We take different journeys through life. But we can accept and learn from each other.
And, Sam Smith, can you please record and release a lot more music? Your singing is my listening pleasure.
sfhairy
LOL, you are either gay, straight, bisexual, or asexual. If you’re transgender, you still fall into one of those four boxes. As mentioned above, just because you may love your fag hag, doesn’t mean your dick gets hard for her. That doesn’t make you gender queer or gender non-conforming. The same for if you decide one hour you want to be woman and the next you want to be a man, and the next minute a unicorn. You still fall into one of those four boxes.
Kangol
@sfhairy, speak for yourself. Sexuality doesn’t rigidly fall into the neat boxes you’ve drawn, and many millennia of human history underscore this. I don’t have an issue with Sam Smith’s self-definition. It doesn’t negate also being gay, and I grasp that some people may feel different ways in different contexts, even though when it comes down to it, there feel same-sexual desire and/or engage in same-sexual behavior, and/or present using various kinds of gender expression that may or may not be normative.
Brian
Thinking the concept of 50 different genders is stupid isn’t being resentful. It means you think a dumb concept is dumb.
It is also quite possible to think this, yet still be able to be perfectly polite to someone like Sam. Who is so super special, he needs two of these stupid new gender identities. It’s really not hard not to be a jerk to someone’s face.
thisisnotreal
@brian totally agree. I personally think all this constant need to go around saying “I’m a gender non conforming, sexually fluid, non human” is just utter tripe but I’m not about to go up to someone who labels themselves as those things and straight up rage In their face about it or attack them for it. In person I’d be just as polite and respectful to them as the next person would be, doesn’t mean that inside my own head I don’t think their chosen labels or descriptors are a load of hogwash, and I’m allowed to think that just like I acknowledge that they are allowed to use those descriptors if they want to. But I tend to be pragmatic about things like sexuality and gender and don’t personally believe that just because something doesn’t 100% fit the label that someone is trying to put it in doesn’t mean it isn’t that label.
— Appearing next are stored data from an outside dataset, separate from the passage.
(** ** Discovery responses *)

Lemma discRespRecvStep_cases (me : bytes) (d : Delivery) :
  (exists pk dm, disc_deliverable me d pk dm /\
     discRespRecvStep me d = [EvGo (NotifyDiscoveryMessage pk (BestHeight dm))]) \/
  ((forall pk dm, ~ disc_deliverable me d pk dm) /\ discRespRecvStep me d = []).
Proof.
  unfold discRespRecvStep, disc_deliverable.
  destruct (Role_eqb (d_role d) RoleLeader) eqn:ER; cbn [negb].
  2: { right. split; [| reflexivity]. intros pk dm (Hr & _).
       apply Role_eqb_eq in Hr. rewrite Hr in ER. discriminate ER. }
  apply Role_eqb_eq in ER.
  destruct (bytes_eqb (From (d_msg d)) me) eqn:EMe.
  { right. split; [| reflexivity]. intros pk dm (_ & Hne & _).
    apply bytes_eqb_eq in EMe. contradiction. }
  apply bytes_eqb_neq in EMe.
  destruct (DiscRes_UnmarshalBinary (Data (d_msg d))) as [dm |] eqn:EDec.
  2: { right. split; [| reflexivity]. intros pk dm (_ & _ & Hd & _). discriminate Hd. }
  destruct (PubKeyFromPeerID (From (d_msg d))) as [pk |] eqn:EPk.
  2: { right. split; [| reflexivity]. intros pk0 dm0 (_ & _ & _ & Hp). discriminate Hp. }
  left. exists pk, dm. repeat split; assumption.
Qed.

Lemma disc_deliverable_step (me : bytes) (d : Delivery) (pk : bytes) (dm : DiscoveryResponse) :
  disc_deliverable me d pk dm ->
  discRespRecvStep me d = [EvGo (NotifyDiscoveryMessage pk (BestHeight dm))].
Proof.
  intros Hd. destruct (discRespRecvStep_cases me d) as [(pk' & dm' & Hd' & E) | [Hn _]].
  - destruct Hd as (_ & _ & H1 & H2), Hd' as (_ & _ & H1' & H2').
    rewrite H1 in H1'. rewrite H2 in H2'. injection H1' as <-. injection H2' as <-. exact E.
  - destruct (Hn pk dm Hd).
Qed.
I call myself a gay male, I’ve been straight up in love with women in my past (not in lust or not some other confused emotion I was actually in love) and yet because women have never done anything for me sexually and I would never choose to sleep with one, I still choose to label myself as gay and no pansexual or whatever other cute labels are used these days like gender queer or whatever. The shoe doesn’t always have to fit PERFECTLY for it to still be worn.
mr guy
No, Sam. There are TWO fixed and immutable biological sexes (various intersex conditions are rare disorders of development pertaining to the two biological human sexes). FACT. And sex should not be conflated with GENDER (whatever that is) ; which it is more accurately a spectrum of gendered *expression* — which is NOT deterministicaly binary for ANYONE, but more or less dynamic, and crucially culturally and historically constructed (heels, tights, makeup and long curly wigs female? Tell that to the Restoration era!), largely arbitrary and with infinite permutations available to both biological sexes separately in parallel — which we understand as common sense observation : a more feminine or more masculine WOMAN = adult human FEMALE; a more feminine or more masculine MAN= adult human MALE.
jcoberkrom
Looks like somebody wasn’t getting the attention he wanted.
ruffmarine
I’m sorry but Sam needs some therapy. Not much has been going down in his court recently so it does not stun that he would cough up some scheme to bring out some attention.
Brian
He actually has a song moving up the charts, it just hit the top 20 this week. Maybe he’s trying to push it into the top 10.
asby
I remember the days when you just told everyone you were a bottom
dean089
Direct from the Aaron Carter School of How to Regain Relevance, it’s Sam Smith!